I pulled off the apron, so different to my chef whites.

He was exactly where Casey had said he was, only Lauren was there with him and he was smiling at her.

“Daddy!” Her good mood was infectious. All three of the men were smiling. “Rob looks like he’s borrowed my eye make-up!”

“He does.” It was pretty bad. His eye was half-shut, although I had seen him in worse states. “You had that seen to?”

My brother looked at me with the same blank expression that he’d worn since he’d returned home from Afghanistan. The only time it changed was when he saw Lauren and even then it was fleeting before it all became too much and he walked away.

He’d be inside the centre for no more than twenty-five minutes unless he had a shower and then he could be an hour. Four walls distressed him and we could only imagine why. He’d never told us, never said. What had happened to him out there had been locked in a vault deep inside his head, wounds so deep that no one could see.

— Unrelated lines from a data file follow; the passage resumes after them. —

(** One turn of the day loop adds the day's total to the output. *)
Lemma apply_day_turn (d : nat) (vals : list Q) (p_d : Q) :
  p !! d = Some p_d ->
  length vals = Z.to_nat (steps_per_day * n_days) ->
  exists vals',
    apply_day kernels P_return prec month_of_year steps_per_day n_days
      (Z.of_nat d) (hP vals)
    = (Ok tt, hP vals')
    /\ length vals' = length vals
    /\ qsum vals' == qsum vals + p_d
    /\ (Forall (fun x => 0 <= x) vals -> 0 <= p_d ->
        Forall (fun x => 0 <= x) vals').
Proof using All.
  intros Hpd Hvals. pose proof (lookup_lt_Some _ _ _ Hpd) as Hd.
  destruct P_return_apart as [Hk Hp].
  destruct (lookup_lt_is_Some_2 month_of_year d ltac:(lia)) as [mo Hmo].
  pose proof (proj1 (Forall_lookup _ _) months_range d mo Hmo) as Hmo_range.
  cbn beta in Hmo_range.
  destruct (lookup_lt_is_Some_2 dur_v (Z.to_nat (mo - 1)) ltac:(lia)) as [dm Hdm].
  destruct (lookup_lt_is_Some_2 t_pk_v (Z.to_nat (mo - 1)) ltac:(lia)) as [tm Htm].
  pose proof (proj1 (Forall_lookup _ _) dur_range _ _ Hdm) as Hdr.
  pose proof (proj1 (Forall_lookup _ _) t_pk_range _ _ Htm) as Htr.
  cbn beta in Hdr, Htr.
  set (row := kernel_row (Z2Q time_step) c (2 * steps_per_day) dm tm).
  assert (Hrow : kernel_rows (Z2Q time_step) c (2 * steps_per_day) dur_v t_pk_v
                   12 12 !! Z.to_nat (mo - 1) = Some row).
  { rewrite lookup_kernel_rows by lia. by rewrite Hdm, Htm. }
  assert (Hspd : (1 <= steps_per_day)%Z) by nia.
  assert (Heven : Z.even steps_per_day = true)
    by (apply Z.even_spec; by exists c).
  assert (Hlrow : length row
                  = Z.to_nat (2 * np_ceil (Z2Q steps_per_day / 2) + steps_per_day)).
  { unfold row. rewrite (length_day_row time_step steps_per_day c dm tm steps_even).
    rewrite ceil_half. f_equal. Z.div_mod_to_equations. lia. }
  assert (HhP : hP vals !! P_return = Some (Series idx vals))
    by (by apply list_lookup_insert_eq).
  assert (Hhk : hP vals !! kernels = h !! kernels)
    by (by apply list_lookup_insert_ne).
  assert (Hhp : hP vals !! prec = h !! prec)
    by (by apply list_lookup_insert_ne).
  pose proof (day_window_length steps_per_day n_days (Z.of_nat d) p_d vals row
                Hspd Heven ltac:(lia) ltac:(lia) Hvals Hlrow) as Hwin.
  set (sl := day_slice steps_per_day n_days (Z.of_nat d)) in *.
  set (add := day_addend steps_per_day n_days (Z.of_nat d) p_d row) in *.
  exists (series_added vals sl.1 sl.2 add). split; [|split; [|split]].
  - rewrite (apply_day_series kernels P_return prec month_of_year steps_per_day
               n_days (hP vals) _ p row (Z.of_nat d) mo p_d ltac:(lia)
               (eq_trans Hhk kernels_table) (eq_trans Hhp prec_array)
               ltac:(rewrite Nat2Z.id; exact Hmo) ltac:(lia) Hrow
               ltac:(rewrite Nat2Z.id; exact Hpd)).
    + fold sl add. rewrite (series_iadd_added _ _ _ _ _ _ _ HhP Hwin).
      by rewrite list_insert_insert_eq.
    + intros _ E.
      pose proof (in_bounds_kernel_sum time_step steps_per_day c dm tm step_pos
                    steps_a_day steps_even Hdr Htr (Z.of_nat d)) as Hpos.
      fold row in Hpos. rewrite E in Hpos. simpl in Hpos. lra.
  - by apply length_series_added.
  - rewrite qsum_series_added by done. unfold add, row.
    by rewrite (day_addend_sum time_step steps_per_day c dm tm step_pos
                  steps_a_day steps_even Hdr Htr).
  - intros Hnn Hp0. apply series_added_nonneg; [done|]. unfold add, row.
    by apply (day_addend_nonneg time_step steps_per_day c dm tm step_pos
                steps_a_day steps_even Hdr Htr).
Qed.
(** * Bruker RAW decoder (openxrd/databruker.py): a shallow embedding

    The development follows the Python module top-down:
    - Python values, exceptions and byte-string slicing;
    - [struct.unpack] for the little-endian formats the schemas use;
    - the header schema tables ([BrukerHeader] and its subclasses) as
      insertion-ordered association lists, and the object store in which
      [copy]/[__add__] alias them;
    - [get_metta], [get_range], [get_smap], [BrukerData.__init__];
    - [get_index_xy], [get_real_xy], [integrate_2d] and [BrukerData.__add__].

    Python [float] is IEEE binary64; it is modelled by the kernel's primitive
    floats, whose operations are specified by [FloatAxioms]. *)

From Stdlib Require Import ZArith List String Ascii Bool Lia Floats.
From stdpp Require Import base gmap.
Import ListNotations.

Local Open Scope Z_scope.

(** ** Exceptions and results *)

(** The exceptions the module can raise.  The source raises the generic
    [Exception] with distinct messages; each message gets a constructor. *)
Inductive error : Set :=
  | IOError_        (* Exception("I/O error(..)") in get_data_from_file *)
  | InvalidFormat   (* Exception("invalid file type must be RAW1.01") *)
  | AxisMismatch    (* Exception('Type mismatch, must be BrukerData') in BrukerData.__add__ *)
  | SchemaMismatch  (* Exception('Type mismatch, must be BrukerHeader') in BrukerHeader.__add__ *)
  | StructError     (* struct.error *)
  | KeyError
  | IndexError
  | TypeError
  | ValueError
  | OverflowError.

Inductive result (A : Type) : Type :=
  | Ok (a : A)
  | Err (e : error).
Arguments Ok {A} a.
Arguments Err {A} e.

Definition bind {A B} (r : result A) (k : A -> result B) : result B :=
  match r with
  | Ok a => k a
  | Err e => Err e
  end.

Notation "'do' x <- r ; k" := (bind r (fun x => k))
  (at level 10, x pattern, r at level 100, k at level 200).

Definition error_eqb (a b : error) : bool :=
  match a, b with
  | IOError_, IOError_ | InvalidFormat, InvalidFormat
  | AxisMismatch, AxisMismatch | SchemaMismatch, SchemaMismatch
  | StructError, StructError | KeyError, KeyError | IndexError, IndexError
  | TypeError, TypeError | ValueError, ValueError
  | OverflowError, OverflowError => true
  | _, _ => false
  end.

(** ** Byte strings *)

Definition bytes := list Byte.byte.

Definition byte_val (b : Byte.byte) : Z := Z.of_N (Byte.to_N b).

Definition byte_eqb (a b : Byte.byte) : bool := byte_val a =? byte_val b.

Definition blen (b : bytes) : Z := Z.of_nat (length b).

(** Python's clamping of one slice bound. *)
Definition py_index (len i : Z) : Z :=
  if i <? 0 then Z.max 0 (len + i) else Z.min i len.

(** [b[lo:hi]] *)
Definition slice (b : bytes) (lo hi : Z) : bytes :=
  let lo' := py_index (blen b) lo in
  let hi' := py_index (blen b) hi in
  firstn (Z.to_nat (hi' - lo')) (skipn (Z.to_nat lo') b).

Fixpoint bytes_eqb (a b : bytes) : bool :=
  match a, b with
  | [], [] => true
  | x :: a', y :: b' => byte_eqb x y && bytes_eqb a' b'
  | _, _ => false
  end.

Fixpoint starts_with (pat b : bytes) : bool :=
  match pat, b with
  | [], _ => true
  | x :: pat', y :: b' => byte_eqb x y && starts_with pat' b'
  | _ :: _, [] => false
  end.

(** [pat in b] for byte strings: [pat] occurs as a contiguous run. *)
Fixpoint bytes_in (pat b : bytes) : bool :=
  starts_with pat b ||
  match b with
  | [] => false
  | _ :: b' => bytes_in pat b'
  end.

Fixpoint lstrip (p : Byte.byte -> bool) (b : bytes) : bytes :=
  match b with
  | [] => []
  | x :: b' => if p x then lstrip p b' else b
  end.

(** [b.strip(chars)]: both ends. *)
Definition strip (p : Byte.byte -> bool) (b : bytes) : bytes :=
  rev (lstrip p (rev (lstrip p b))).

Definition is_nul (b : Byte.byte) : bool := byte_val b =? 0.

(** The bytes [bytes.strip()] removes: space, \t, \n, \v, \f, \r. *)
Definition is_space (b : Byte.byte) : bool :=
  let v := byte_val b in (v =? 32) || ((9 <=? v) && (v <=? 13)).

(** ** Python numbers *)

(** Little-endian unsigned integer of a byte string. *)
Fixpoint le_uint (b : bytes) : Z :=
  match b with
  | [] => 0
  | x :: b' => byte_val x + 256 * le_uint b'
  end.

(** Two's complement reading of a [w]-bit unsigned integer. *)
Definition to_signed (w : Z) (u : Z) : Z :=
  if u <? 2 ^ (w - 1) then u else u - 2 ^ w.
Lemma insert_event_empty_noop_witness :
  let b := String (ascii_of_nat 32) (String (ascii_of_nat 10) "") in
  List.Forall (fun c => Spec.is_space c = true) (list_ascii_of_string b) /\
  InsertEvent b (Demo.world []) = (None, Demo.world []).
Proof.
  intros b.
  assert (H : List.Forall (fun c => Spec.is_space c = true) (list_ascii_of_string b)).
  { repeat constructor. }
  split; [exact H|].
  apply (insert_event_empty_noop b (Demo.world [])); [reflexivity | exact H].
Defined.

Lemma insert_event_content_length_null_witness :
  exists row,
    request_info (committed (snd (InsertEvent "{abc}" (Demo.world []))))
    = [row] /\
    List.nth_error row 11 = Some (ArgUint64Ptr (Some 5)) /\
    List.nth_error row 12 = Some (ArgUint64Ptr None).
Proof.
  pose proof (insert_event_content_length_null (X := Demo.externals)
                "{abc}" (Demo.event "{abc}") (Demo.world [])
                eq_refl eq_refl eq_refl) as H.
  destruct H as (row & H1 & H2 & H3 & _); [vm_compute; reflexivity|].
  exists row. repeat split; assumption.
Defined.

End InsertWitnesses.
(** ** The buffered writer *)

Section BufioFacts.

Lemma length_app (a b : string) :
  String.length (a ++ b) = (String.length a + String.length b)%nat.
Proof. induction a as [|c a IH]; [reflexivity|]. cbn. now rewrite IH. Qed.

Lemma bufSize_pos : (0 < bufSize)%nat.
Proof. unfold bufSize. lia. Qed.

Lemma received_app (a b : list SinkEvent) :
  received (a ++ b) = received a ++ received b.
Proof.
  induction a as [|ev a IH]; [reflexivity|].
  cbn [app received List.fold_right]. fold (received (a ++ b)). fold (received a).
  now rewrite IH, StringFacts.app_assoc.
Qed.

Lemma received_blocks_one (block : string) : received [EvBytes block] = block.
Proof. cbn. apply StringFacts.app_nil_r. Qed.

(** A writer that holds an error takes nothing more. *)
Lemma bw_WriteByte_err (c : ascii) (b : bufioWriter) (e : error) :
  bw_err b = Some e -> bw_WriteByte c b = b.
Proof. intros H. unfold bw_WriteByte. now rewrite H. Qed.

Lemma bw_WriteString_err (s : string) : forall (b : bufioWriter) (e : error),
  bw_err b = Some e -> bw_WriteString s b = b.
Proof.
  induction s as [|c s IH]; intros b e H; [reflexivity|].
  cbn [bw_WriteString]. rewrite (bw_WriteByte_err c b e H). now apply (IH b e).
Qed.

Lemma bw_Flush_err (b : bufioWriter) (e : error) :
  bw_err b = Some e -> bw_Flush b = b.
Proof. intros H. unfold bw_Flush. now rewrite H. Qed.

Lemma bw_WriteString_app (a c : string) : forall b,
  bw_WriteString (a ++ c) b = bw_WriteString c (bw_WriteString a b).
Proof. induction a as [|x a IH]; intros b; [reflexivity|]. cbn. apply IH. Qed.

He was the reason we did this. This was my penance for not being with him out there, not being able to save him. Not being able to swap our lives afterwards.

“Lucy did it.”

“Lucy’s on today? I haven’t seen her.” Lucy was the nurse. And a saint.

“She’s on. I’ll live.” He didn’t add the word unfortunately to the end. He didn’t need to. “Will you be here later?”

I shook my head. “Lolly’s got another show this evening. You want me to video some?”

He nodded and stood up, picking up the cardboard cup of coffee. “Yeah. She told me about this boy. Let me know if you need his legs broken.”

I didn’t laugh. The chances were he wasn’t joking.

“He’s a kid in her class. Decent. Fucking terrified of me.” Which was all true. I’d done enough for him to even call me ‘sir’ and shake my hand. His parents had been good as well when I’d dropped him off after Fosse. I’d no doubt what he had in his mind about my daughter – I had a very good insight into how the minds of fifteen-year-old boys worked – but I also knew he valued his limbs. To be honest, I was more concerned about Lauren’s intentions and asking Rebecca to talk to her about it wasn’t the answer. I’d have to do it myself.

Time to be a father.

Time to do a better job than I had of being a brother.

“Just let me know.” He looked over at Lauren who was now talking to two girls who had been coming to the centre for the last couple of weeks.

I didn’t know their story, just that they needed food and a shower, clean clothes. And somewhere to stay.

“She’s a credit to you. Later.” With that he went, no backpack, nothing. I had no idea if I would see him next Sunday, or if I would at all. There had been times when he’d been missing for months on end and we had no idea if he was alive.

“We’ll keep an eye on him, Jack.” John-Paul who was in his forties but looked sixty said. “And he got that black eye stopping a girl getting attacked. Not from street fighting.”

“That doesn’t surprise me,” I said, picking up their now empty plates. “He takes care of everyone but himself.”

“Then you can tell you’re his brother. Any more bacon left?”